**GOAL OF THE EXERCISE**
Your answer should consist of the lines in the data below that contain "Hscalar".

**ENTRIES SHOWN**
════════════════

(** * arboEL: scripts/prepare_data/run.py

    A shallow embedding of the data-preparation script that turns
    BigBio-style pages into BLINK-style mention records
    ([_transform_pages]) and builds the terminology dictionary
    ([prepare_dictionary_from_umls]), together with the properties its
    specification states about them.

    Conventions of the embedding:
    - a Python [str] is a Rocq [string], one character per code point
      (code points below 256); offsets count characters;
    - a Python [dict] used as a lookup table is a [gmap]; a key read with
      [d.get(k)] is an [option] field, a key read with [d[k]] is a plain
      field of the record;
    - a Python exception is the [Raise] branch of [result]. *)

From Stdlib Require Import ZArith Lia.
From stdpp Require Import gmap strings list fin_maps pretty sorting.

Local Open Scope Z_scope.
Local Open Scope nat_scope.

(** ** Exceptions *)

Inductive exn : Type :=
| KeyError
| IndexError.

Inductive result (A : Type) : Type :=
| Ok (a : A)
| Raise (e : exn).
Arguments Ok {A} a.
Arguments Raise {A} e.

Definition bind {A B : Type} (r : result A) (k : A → result B) : result B :=
  match r with
  | Ok a => k a
  | Raise e => Raise e
  end.

Notation "x ←! r ; k" := (bind r (fun x => k))
  (at level 20, r at level 100, k at level 200, right associativity,
   format "x  ←!  r ;  '/' k").
(** Scenario S5: two rows of 20 bytes against a schema of 24.  The field
    [y] of row 0 is the string at 44 + 8; the field [z] starts at byte 20
    of the buffer, inside the row, and is read with four bytes of row 1. *)
Lemma row_size_reconciliation_witness :
  parse p5 b5 "t" =
    Some (mkResult ((fun i : nat => parse_row b5 44 20 t5 (Z.of_nat i) (4 + Z.of_nat i * 20))
                      <$> seq 0 2) 2 None)
  /\ calculateRowSize t5 = 24
  /\ parse_row b5 44 20 t5 0 4 !! "y" = Some (VStr [104; 105])
  /\ cursor_after b5 44 4 20 [mkColumn (Some "x") false TString; mkColumn (Some "y") false TString]
     = 20
  /\ parse_row b5 44 20 t5 0 4 !! "z" = Some VNull.
Proof.
  pose proof (row_size_reconciliation p5 b5 "t" t5 2 44
                ltac:(vm_compute; reflexivity) ltac:(vm_compute; reflexivity) ltac:(lia)
                ltac:(vm_compute; reflexivity) ltac:(lia) ltac:(vm_compute; reflexivity))
    as (Hparse & _ & _ & Hfield & _).
  split; [exact Hparse |]. split; [reflexivity |]. split; [| split].
  - etransitivity.
    + apply (proj1 (Hfield 0%nat [mkColumn (Some "x") false TString]
                      (mkColumn (Some "y") false TString) [mkColumn (Some "z") false TString]
                      eq_refl)).
      * split; [vm_compute; discriminate |].
        intros [| j] c Hj; [| destruct j; discriminate Hj].
        injection Hj as <-. vm_compute. discriminate.
      * vm_compute. reflexivity.
    + vm_compute. reflexivity.
  - etransitivity.
    + apply (proj2 (proj2 (Hfield 0%nat
                             [mkColumn (Some "x") false TString;
                              mkColumn (Some "y") false TString]
                             (mkColumn (Some "z") false TString) [] eq_refl)));
        vm_compute; [reflexivity | discriminate].
    + vm_compute. reflexivity.
  - etransitivity.
    + apply (proj1 (Hfield 0%nat
                      [mkColumn (Some "x") false TString; mkColumn (Some "y") false TString]
                      (mkColumn (Some "z") false TString) [] eq_refl)).
      * split; [vm_compute; discriminate |]. intros j c Hj. discriminate Hj.
      * vm_compute. reflexivity.
    + vm_compute. reflexivity.
Defined.

(** ** Strings *)

(** Every read of a string field returns, with a value that is the decoding
    of the offset stored. *)
Lemma string_value buf off m strOffset :
  0 <= m -> buf_length buf < 2 ^ 53 ->
  readBigInt64LE buf off = Some strOffset ->
  exists v, readField buf off m TString = Some (v, 8) /\ string_decoding buf m strOffset v.
Proof.
  intros Hm Hlen Hr.
  destruct (readField_string buf off m strOffset Hm Hlen Hr) as (Hneg & Hout & Htext).
  assert (Hsome : exists v, readField buf off m TString = Some (v, 8)).
  { unfold readField. rewrite Hr. cbn [mbind option_bind].
    destruct (Z.ltb_spec strOffset 0); [eauto |].
    destruct (readString_is_Some buf (num_add m (Number_of_BigInt strOffset))) as [str ->].
    - unfold num_add, Number_of_BigInt. apply to_double_nonneg.
      pose proof (to_double_nonneg strOffset ltac:(lia)). lia.
    - cbn [mbind option_bind]. eauto. }
  destruct Hsome as [v Hv]. exists v. split; [exact Hv |].
  split; [| split].
  - intros H. rewrite (Hneg H) in Hv. congruence.
  - intros H1 H2. rewrite (Hout H1 H2) in Hv. congruence.
  - intros H1 k Hk. rewrite (Htext H1 k Hk) in Hv. congruence.
Qed.

(** The elements of an array of strings are decoded like string fields,
    each from its own 8 bytes. *)
Lemma read_elements_string buf m n : forall off (j : nat) v,
  0 <= m -> buf_length buf < 2 ^ 53 -> 0 <= off ->
  read_elements buf m TString 8 n off !! j = Some v ->
  exists strOffset,
    readBigInt64LE buf (off + 8 * Z.of_nat j) = Some strOffset /\
    string_decoding buf m strOffset v.
Proof.
  induction n as [| n IH]; intros off j v Hm Hlen Hoff H; [discriminate |].
  cbn [read_elements] in H.
  destruct (Z.ltb_spec (buf_length buf) (off + 8)) as [Hlt | Hge]; [discriminate |].
  destruct j as [| j].
  - replace (off + 8 * Z.of_nat 0) with off by lia.
    assert (Hr : is_Some (readBigInt64LE buf off)).
    { unfold readBigInt64LE.
      destruct (readUIntLE_is_Some buf off 8) as [u ->]; [lia | lia |]. cbn. eauto. }
    destruct Hr as [strOffset Hr]. exists strOffset. split; [exact Hr |].
    destruct (string_value buf off m strOffset Hm Hlen Hr) as (v' & Hv' & Hdec).
    rewrite Hv' in H. injection H as <-. exact Hdec.
  - change ((?x :: ?l) !! S j) with (l !! j) in H. destruct (IH (off + 8) j v Hm Hlen ltac:(lia) H) as (strOffset & Hr & Hdec).
    exists strOffset. split; [| exact Hdec].
    replace (off + 8 * Z.of_nat (S j)) with (off + 8 + 8 * Z.of_nat j) by lia. exact Hr.
Qed.

Lemma readArray_string_elements buf off m l n (j : nat) v :
  0 <= m -> buf_length buf < 2 ^ 53 ->
  readArray buf off m TString = Some (VArr l, n) -> l !! j = Some v ->
  exists arrayOffset strOffset,
    readBigInt64LE buf (off + 8) = Some arrayOffset /\ 0 <= arrayOffset /\
    readBigInt64LE buf (m + arrayOffset + 8 * Z.of_nat j) = Some strOffset /\
    string_decoding buf m strOffset v.
Proof.
  intros Hm Hlen H Hj. unfold readArray in H.
  destruct (readBigInt64LE buf off) as [len64 |]; [| discriminate].
  destruct (readBigInt64LE buf (off + 8)) as [arrayOffset |] eqn:Ha; [| discriminate].
  cbn [mbind option_bind] in H.
  destruct (len64 =? 0); [injection H as <- _; discriminate |].
  destruct (Z.ltb_spec arrayOffset 0); [injection H as <- _; discriminate |].
  cbn [orb] in H.
  destruct ((100000 <? Number_of_BigInt len64) || (Number_of_BigInt len64 <? 0));
    [injection H as <- _; discriminate |].
  destruct (bool_decide (TString = TArray) || (FIELD_SIZES TString =? 0));
    [injection H as <- _; discriminate |].
  set (dataOffset := num_add m (Number_of_BigInt arrayOffset)) in *.
  destruct (Z.ltb_spec dataOffset 0); [injection H as <- _; discriminate |].
  destruct (Z.leb_spec (buf_length buf) dataOffset); [injection H as <- _; discriminate |].
  cbn [orb] in H. injection H as <- _.
  assert (Hexact : dataOffset = m + arrayOffset).
  { destruct (Z.lt_ge_cases (m + arrayOffset) (2 ^ 53)).
    - apply string_target_exact; lia.
    - pose proof (string_target_large m arrayOffset Hm ltac:(lia) ltac:(lia)).
      unfold dataOffset in *. lia. }
  change (or8 (FIELD_SIZES TString)) with 8 in Hj.
  destruct (read_elements_string buf m _ dataOffset j v Hm Hlen ltac:(lia) Hj)
    as (strOffset & Hr & Hdec).
  exists arrayOffset, strOffset. rewrite <- Hexact. auto.
Qed.

(** Claim C4.  In a row that parse returns, take a column of type string
    that the column loop reaches before the end of the row, and whose
    field name is its own; the cursor is where the sizes of the columns
    before put it when they are plain.  When the column is no array, the 8
    bytes at the cursor are a signed offset and the field is its decoding;
    when it is an array, every element of the field is the decoding of
    the signed offset in its own 8 bytes of the array data, which start at
    [m] plus the offset of the array.  The decoding is with [m], the
    position of the magic itself: a negative offset decodes to null, which
    is not the empty string; an offset that is not negative addresses the
    absolute position [m + offset], where at or past the end of the buffer
    the value is the empty string, and otherwise it is the UTF-16LE text
    of the [k] code units before the first 4-byte run of zeros met in
    steps of two bytes. *)
Theorem string_field_decoding p buf tableName table rc m pre col post (i : nat) :
  getTableSchema p tableName = Some table ->
  readUInt32LE buf 0 = Some rc -> 0 < rc ->
  indexOf buf VARIABLE_DATA_MAGIC 4 = m -> m <> -1 ->
  buf_length buf < 2 ^ 53 ->
  columns table = pre ++ col :: post -> keeps_name pre col post ->
  col_type col = TString ->
  Z.of_nat i < rc ->
  let R := (m - 4) / rc in
  let rowStart := 4 + Z.of_nat i * R in
  let cursor := cursor_after buf m rowStart R pre in
  cursor < rowStart + R ->
  (plain_columns pre = true -> cursor = rowStart + column_start pre) /\
  exists result row,
    parse p buf tableName = Some result /\ error result = None /\
    rows result !! i = Some row /\
    (col_array col = false ->
       exists strOffset v,
         readBigInt64LE buf cursor = Some strOffset /\
         row !! fieldName col (length pre) = Some v /\
         (strOffset < 0 -> v = VNull) /\
         (0 <= strOffset -> buf_length buf <= m + strOffset -> v = VStr []) /\
         (0 <= strOffset -> forall k, first_zero_run buf (m + strOffset) k = true ->
            v = VStr (utf16le (take (2 * k) (drop (Z.to_nat (m + strOffset)) buf))))) /\
    (col_array col = true ->
       forall l (j : nat) v,
         row !! fieldName col (length pre) = Some (VArr l) -> l !! j = Some v ->
         exists arrayOffset strOffset,
           readBigInt64LE buf (cursor + 8) = Some arrayOffset /\ 0 <= arrayOffset /\
           readBigInt64LE buf (m + arrayOffset + 8 * Z.of_nat j) = Some strOffset /\
           string_decoding buf m strOffset v).
Proof.
  intros Ht Hrc Hpos Hm Hfound Hlen Hcols Hname Hty Hi R rowStart cursor Hfit.
  assert (Hparse : parse p buf tableName =
            Some (mkResult ((fun j : nat => parse_row buf m R table (Z.of_nat j)
                                              (4 + Z.of_nat j * R))
                              <$> seq 0 (Z.to_nat rc)) rc None)).
  { unfold R. subst m. apply parse_known; assumption. }
  destruct (magic_inside buf m Hm Hfound) as [Hm4 Hm8].
  destruct (rows_inside rc m i Hpos Hm4 Hi) as [Hlo Hhi]. fold R rowStart in Hlo, Hhi.
  assert (Hge : rowStart <= cursor) by apply parse_columns_cursor_ge.
  split.
  { intros Hplain. apply cursor_plain_inside; [lia | exact Hplain | exact Hfit]. }
  eexists _, (parse_row buf m R table (Z.of_nat i) rowStart).
  split; [exact Hparse |].
  split; [reflexivity |]. cbn [rows].
  split.
  { rewrite list_lookup_fmap, lookup_seq_lt by lia. reflexivity. }
  rewrite (parse_row_field buf m R table (Z.of_nat i) _ pre col post Hcols Hname Hfit).
  fold cursor. unfold column_value, column_read. rewrite Hty.
  split.
  - intros ->.
    assert (Hread : is_Some (readBigInt64LE buf cursor)).
    { unfold readBigInt64LE.
      destruct (readUIntLE_is_Some buf cursor 8) as [u ->]; [lia | lia |]. cbn. eauto. }
    destruct Hread as [strOffset Hread].
    destruct (string_value buf cursor m strOffset ltac:(lia) Hlen Hread)
      as (v & Hv & Hneg & Hout & Htext).
    exists strOffset, v. rewrite Hv. auto.
  - intros -> l j v Hrow Hj.
    destruct (readArray buf cursor m TString) as [[v' n] |] eqn:E; [| discriminate].
    injection Hrow as ->.
    exact (readArray_string_elements buf cursor m l n j v ltac:(lia) Hlen E Hj).
Qed.

(** Scenario S3: in row 0 the column [s] stands at byte 8, holds the offset
    8 and decodes to the string hi, read at 60 + 8, where 60 is the
    position of the magic; in row 1 it holds -1 and decodes to null.  In
    the table of names the second element of the array is the decoding of
    the 8 bytes at 20 + 8 + 8, where 20 is the position of the magic. *)
Lemma string_field_decoding_witness :
  (exists result row,
     parse p3 b3 "foo" = Some result /\ rows result !! 0%nat = Some row /\
     cursor_after b3 60 4 28 [mkColumn (Some "a") false TI32] = 8 /\
     readBigInt64LE b3 8 = Some 8 /\ indexOf b3 VARIABLE_DATA_MAGIC 4 = 60 /\
     row !! "s" = Some (VStr [104; 105]))
  /\ (exists result row,
        parse p3 b3 "foo" = Some result /\ rows result !! 1%nat = Some row /\
        row !! "s" = Some VNull)
  /\ (exists result row,
        parse p_names b_names "names" = Some result /\ rows result !! 0%nat = Some row /\
        row !! "names" = Some (VArr [VStr [104; 105]; VNull]) /\
        exists strOffset,
          readBigInt64LE b_names (20 + 8 + 8 * 1) = Some strOffset /\
          string_decoding b_names 20 strOffset VNull).
Proof.
  assert (Hname : keeps_name [mkColumn (Some "a") false TI32]
                    (mkColumn (Some "s") false TString) [mkColumn None true TI32]).
  { split; [vm_compute; discriminate |].
    intros [| j] c Hj; [| destruct j; discriminate Hj].
    injection Hj as <-. vm_compute. discriminate. }
  split; [| split].
  - destruct (string_field_decoding p3 b3 "foo" t3 2 60 [mkColumn (Some "a") false TI32]
                (mkColumn (Some "s") false TString) [mkColumn None true TI32] 0
                ltac:(vm_compute; reflexivity) ltac:(vm_compute; reflexivity) ltac:(lia)
                ltac:(vm_compute; reflexivity) ltac:(lia) ltac:(vm_compute; reflexivity)
                eq_refl Hname eq_refl ltac:(lia) ltac:(vm_compute; reflexivity))
      as (_ & result & row & Hp & _ & Hrow & Hscalar & _).
    destruct (Hscalar eq_refl) as (strOffset & v & Hoff & Hv & _ & _ & Htext).
    assert (strOffset = 8) as -> by (vm_compute in Hoff; congruence).
    exists result, row. split; [exact Hp |]. split; [exact Hrow |].
    split; [vm_compute; reflexivity |].
    split; [vm_compute; reflexivity |]. split; [vm_compute; reflexivity |].
    etransitivity; [exact Hv |]. f_equal.
    exact (Htext ltac:(lia) 2%nat ltac:(vm_compute; reflexivity)).
  - destruct (string_field_decoding p3 b3 "foo" t3 2 60 [mkColumn (Some "a") false TI32]
                (mkColumn (Some "s") false TString) [mkColumn None true TI32] 1
                ltac:(vm_compute; reflexivity) ltac:(vm_compute; reflexivity) ltac:(lia)
                ltac:(vm_compute; reflexivity) ltac:(lia) ltac:(vm_compute; reflexivity)
                eq_refl Hname eq_refl ltac:(lia) ltac:(vm_compute; reflexivity))
      as (_ & result & row & Hp & _ & Hrow & Hscalar & _).
    destruct (Hscalar eq_refl) as (strOffset & v & Hoff & Hv & Hneg & _).
    assert (strOffset = -1) as -> by (vm_compute in Hoff; congruence).
    exists result, row. split; [exact Hp |]. split; [exact Hrow |].
    etransitivity; [exact Hv |]. f_equal. exact (Hneg ltac:(lia)).
  - destruct (string_field_decoding p_names b_names "names" t_names 1 20 []
                (mkColumn (Some "names") true TString) [] 0
                ltac:(vm_compute; reflexivity) ltac:(vm_compute; reflexivity) ltac:(lia)
                ltac:(vm_compute; reflexivity) ltac:(lia) ltac:(vm_compute; reflexivity)
                eq_refl
                ltac:(split; [vm_compute; discriminate | intros j c Hj; discriminate Hj])
                eq_refl ltac:(lia) ltac:(vm_compute; reflexivity))
      as (_ & result & row & Hp & _ & Hrow & _ & Harray).
    assert (Hval : row !! "names" = Some (VArr [VStr [104; 105]; VNull])).
    { assert (Hall : (parse p_names b_names "names"
                        ≫= fun r => rows r !! 0%nat ≫= fun row => row !! "names")
                     = Some (VArr [VStr [104; 105]; VNull])) by (vm_compute; reflexivity).
      rewrite Hp in Hall. cbn [mbind option_bind] in Hall.
      rewrite Hrow in Hall. exact Hall. }
    exists result, row. split; [exact Hp |]. split; [exact Hrow |]. split; [exact Hval |].
    destruct (Harray eq_refl [VStr [104; 105]; VNull] 1%nat VNull Hval eq_refl)
      as (arrayOffset & strOffset & Ha & _ & Hs & Hdec).
    assert (arrayOffset = 8) as -> by (vm_compute in Ha; congruence).
    exists strOffset. split; [exact Hs | exact Hdec].
Defined.
End DatRowsProofs.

════════════════

**RESPONSE BELOW**
      as (_ & result & row & Hp & _ & Hrow & Hscalar & _).
    destruct (Hscalar eq_refl) as (strOffset & v & Hoff & Hv & _ & _ & Htext).
      as (_ & result & row & Hp & _ & Hrow & Hscalar & _).
    destruct (Hscalar eq_refl) as (strOffset & v & Hoff & Hv & Hneg & _).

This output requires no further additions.